Exercise:
Could you copy every record below exactly as it stands?

[Data excerpts]
(** An encoded record decodes, to the same record up to optional fields that are empty. *)
Lemma encoded_attestation_decodes a obj : encode_attestation a = Ok obj → decode_attestation (PDict obj) = Ok (tidy a).
Proof.
  unfold encode_attestation. intros [Hv He]%seq_ok. apply bind_ok in He as (i & Hi & [= <-]).
  pose proof (encode_identity_inv _ _ Hi) as (Hp1 & Hp2 & Hc1 & Hc2 & Hb & Hs).
  pose proof Hv as Hv'. unfold validate_attestation in Hv'. apply bind_ok in Hv' as (b & Hsv & Hv'). apply seq_ok in Hv' as [->%ensure_ok Hv'].
  apply bind_ok in Hv' as (l & _ & Hv'). apply seq_ok in Hv' as [_ Hv']. rewrite !seq_ok, !ensure_ok in Hv'.
  destruct Hv' as (Hn%hex32_encoded & Hd%hex32_encoded & He%hex32_encoded & _).
  rewrite Hn, Hd, He. destruct a as [v tl nc ai dc ps eb st cp pc].
  cbn [ca_version trust_level capture_nonce app_identity device_commitment privacy_scope evidence_digest_binding secure_time camera_pipeline
       platform_claims] in *.
  match goal with |- decode_attestation (PDict ?x) = _ => set (obj := x) end.
  assert (get_or_none (lit "secureTime") obj = match st with Some t => encode_secure_time t | None => PNone end) as Hst
    by (destruct st, cp; unfold obj; by destruct (truthy pc)).
  assert (get_or_none (lit "cameraPipeline") obj = match cp with Some t => encode_camera t | None => PNone end) as Hcp
    by (destruct st, cp; unfold obj; by destruct (truthy pc)).
  assert (default (PDict []) (dict_get (lit "platformClaims") obj) = if truthy pc then pc else PDict []) as Hpc
    by (destruct st, cp; unfold obj; by destruct (truthy pc)).
  assert (validate_attestation_obj (PDict obj) = Ok (obj, i)) as Ho.
  { unfold validate_attestation_obj. change (get_or_none (lit "profile") obj) with (PStr CAPTURE_PROFILE_ID).
    change (get_or_none (lit "version") obj) with v. cbn [in_str_tuple]. rewrite bool_decide_eq_true_2 by (by left).
    cbv zeta. rewrite Hsv. cbn [ensure mbind result_bind]. change (list_find _ _) with (@None (nat * str)). cbv iota.
    change (get_or_none (lit "appIdentity") obj) with (PDict i). cbv iota. by rewrite Hp2, Hc2. }
  unfold decode_attestation. rewrite Ho, bind_Ok, Hst, Hcp, Hpc, Hp1, Hc1, Hb, Hs.
  assert (decode_secure_time match st with Some t => encode_secure_time t | None => PNone end = Ok st) as -> by (by destruct st as [[]|]).
  assert (decode_camera_pipeline match cp with Some t => encode_camera t | None => PNone end = cp) as ->
    by (destruct cp; [apply decode_encode_camera|done]).
  rewrite bind_Ok. unfold capture_post_init. apply seq_ok. split; [exact Hv|reflexivity].
Qed.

Final answer:
(** An encoded record decodes, to the same record up to optional fields that are empty. *)
Lemma encoded_attestation_decodes a obj : encode_attestation a = Ok obj → decode_attestation (PDict obj) = Ok (tidy a).
Proof.
  unfold encode_attestation. intros [Hv He]%seq_ok. apply bind_ok in He as (i & Hi & [= <-]).
  pose proof (encode_identity_inv _ _ Hi) as (Hp1 & Hp2 & Hc1 & Hc2 & Hb & Hs).
  pose proof Hv as Hv'. unfold validate_attestation in Hv'. apply bind_ok in Hv' as (b & Hsv & Hv'). apply seq_ok in Hv' as [->%ensure_ok Hv'].
  apply bind_ok in Hv' as (l & _ & Hv'). apply seq_ok in Hv' as [_ Hv']. rewrite !seq_ok, !ensure_ok in Hv'.
  destruct Hv' as (Hn%hex32_encoded & Hd%hex32_encoded & He%hex32_encoded & _).
  rewrite Hn, Hd, He. destruct a as [v tl nc ai dc ps eb st cp pc].
  cbn [ca_version trust_level capture_nonce app_identity device_commitment privacy_scope evidence_digest_binding secure_time camera_pipeline
       platform_claims] in *.
  match goal with |- decode_attestation (PDict ?x) = _ => set (obj := x) end.
  assert (get_or_none (lit "secureTime") obj = match st with Some t => encode_secure_time t | None => PNone end) as Hst
    by (destruct st, cp; unfold obj; by destruct (truthy pc)).
  assert (get_or_none (lit "cameraPipeline") obj = match cp with Some t => encode_camera t | None => PNone end) as Hcp
    by (destruct st, cp; unfold obj; by destruct (truthy pc)).
  assert (default (PDict []) (dict_get (lit "platformClaims") obj) = if truthy pc then pc else PDict []) as Hpc
    by (destruct st, cp; unfold obj; by destruct (truthy pc)).
  assert (validate_attestation_obj (PDict obj) = Ok (obj, i)) as Ho.
  { unfold validate_attestation_obj. change (get_or_none (lit "profile") obj) with (PStr CAPTURE_PROFILE_ID).
    change (get_or_none (lit "version") obj) with v. cbn [in_str_tuple]. rewrite bool_decide_eq_true_2 by (by left).
    cbv zeta. rewrite Hsv. cbn [ensure mbind result_bind]. change (list_find _ _) with (@None (nat * str)). cbv iota.
    change (get_or_none (lit "appIdentity") obj) with (PDict i). cbv iota. by rewrite Hp2, Hc2. }
  unfold decode_attestation. rewrite Ho, bind_Ok, Hst, Hcp, Hpc, Hp1, Hc1, Hb, Hs.
  assert (decode_secure_time match st with Some t => encode_secure_time t | None => PNone end = Ok st) as -> by (by destruct st as [[]|]).
  assert (decode_camera_pipeline match cp with Some t => encode_camera t | None => PNone end = cp) as ->
    by (destruct cp; [apply decode_encode_camera|done]).
  rewrite bind_Ok. unfold capture_post_init. apply seq_ok. split; [exact Hv|reflexivity].
Qed.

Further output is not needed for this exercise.